Friday, June 05, 2009

Google squared

Matt Hurst published some results today of some of his own experiments with Google^2.  It's kind of interesting to compare Google^2 to SEAL, which has more limited goals (it doesn't try and find attributes).   I don't think either one is clearly superior, from my trials, but it seems like SEAL does quite well comparatively.

Matt's first query, "small boats" gives mediocre results for Google^2, but SEAL gives


which is quite decent (modulo kayak and kayaks being the same).  "Sailing boats" gives spottier results in SEAL:


SEAL's result for "netbooks" is great, except "linux" creeps in somewhere in the top 30 results...


"Scottish regions" gives mostly cities in SEAL (like in Google^2), to the extent that I can recognize what it gives.  Matt's next queries are:

Test 5: ‘british overseas territories’ – SEAL gives a very reasonable list, as does Google^2, according to Matt.

Test 6: ‘plants native to the pacific northwest’ – Matt rates Google^2 as "very poor {gardening, botany, Hardcover, Your account, Add your first tag, Share your own customer images, paperback)".  SEAL starts with "Trees, Plant nursery, Washington" and then goes downhill....but it at least knows that it didn't find much and tells you that the list has low confidence.

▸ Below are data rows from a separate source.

(* ===== verification/JwtAuthFacts.v ===== *)
(** * Facts about tokens: the caches refine a bounded recency list, what the
    single flight returns stems from the IAM server, and how old an accepted
    identity can be. *)

From S2P Require Import Prelude GoStrings Hashing Json JwtAuth.
Open Scope string_scope.
Open Scope go_scope.

(** ** The cache refines a list of entries, the most recently used first *)

Section lru_facts.
  Context {V : Type}.
  Variable stale : V → Z → bool.
  Implicit Types (c : lru V) (e : entry V).

(** The specification. *)
Definition without (tok : string) (l : list (entry V)) : list (entry V) := filter (λ e, token e ≠ tok) l.

Definition spec_get (ttl_ : Z) (l : list (entry V)) (tok : string) (now : Z)
    : option V * list (entry V) :=
  match find (λ e, bool_decide (token e = tok)) l with
  | None => (None, l)
  | Some e =>
      if (ttl_ <=? now - validatedAt e)%Z || stale (value e) now then (None, without tok l)
      else (Some (value e), e :: without tok l)
  end.

Definition spec_add (cap : Z) (l : list (entry V)) (tok : string) (v : V) (now : Z) : list (entry V) :=
  take (Z.to_nat cap) (MkCacheEntry tok v now :: without tok l).

Definition contents (c : lru V) : list (entry V) := omap (λ a, heap c !! a) (order c).

Record wf (c : lru V) : Prop := {
  wf_nodup : NoDup (order c);
  wf_order : ∀ a, a ∈ order c → ∃ e, heap c !! a = Some e ∧ items c !! token e = Some a;
  wf_items : ∀ t a, items c !! t = Some a → a ∈ order c ∧ ∃ e, heap c !! a = Some e ∧ token e = t;
  wf_fresh : ∀ a, a ∈ order c → (a < fresh c)%nat;
  wf_size : (Z.of_nat (length (order c)) ≤ capacity c)%Z;
}.

Lemma new_lru_wf cap t : (0 ≤ cap)%Z → wf (new_lru cap t).
Proof. intros. split; cbn; try done; try (by constructor); by intros ? ?%elem_of_nil. Qed.

Lemma contents_elem c e : wf c → e ∈ contents c ↔ ∃ a, a ∈ order c ∧ heap c !! a = Some e.
Proof. intros _. unfold contents. by rewrite list_elem_of_omap. Qed.

Lemma contents_length c : wf c → length (contents c) = length (order c).
Proof.
  intros Hw. pose proof (wf_order _ Hw) as Ho. unfold contents. clear Hw. revert Ho.
  induction (order c) as [|a l IH]; intros Ho; [done|]. cbn.
  destruct (Ho a ltac:(left)) as (e & -> & _). cbn. f_equal. apply IH. intros b Hb. apply Ho. by right.
Qed.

Test 7: ‘novels of o’brian’ – excellent results from Google^2, and mediocre low-confidence results from SEAL.

Test 8: ‘jedi masters’ – Matt's comments for Google^2 is "oops {Obi-Wan kenobi, Star Wars: The Clone Wars, Mace Windu, Star Wars Episode VI:return of the jedi, Jedi Temple, Kit Fisto, Younglings}".  SEAL gives

#Found Items
1Mace Windu
2Obi-Wan Kenobi
3Luke Skywalker
4Yoda
5Qui-Gon Jinn
6Ki-Adi-Mundi
7Shaak Ti
8Jedi Council
9Plo Koon
10Saesee Tiin

Nice, except for #8, but why is Mace-Windu first? still, this is pretty good.

Test 9: ‘movies of brad pitt’ – Google^2 gets "not bad, a reasonable list of movies with Director and Language fields. Note that it doesn’t attempt to normalize ‘USA’ and ‘United States’ suggesting that the system uses very superficial representations internally."  SEAL gets poor results, with a low-confidence warning.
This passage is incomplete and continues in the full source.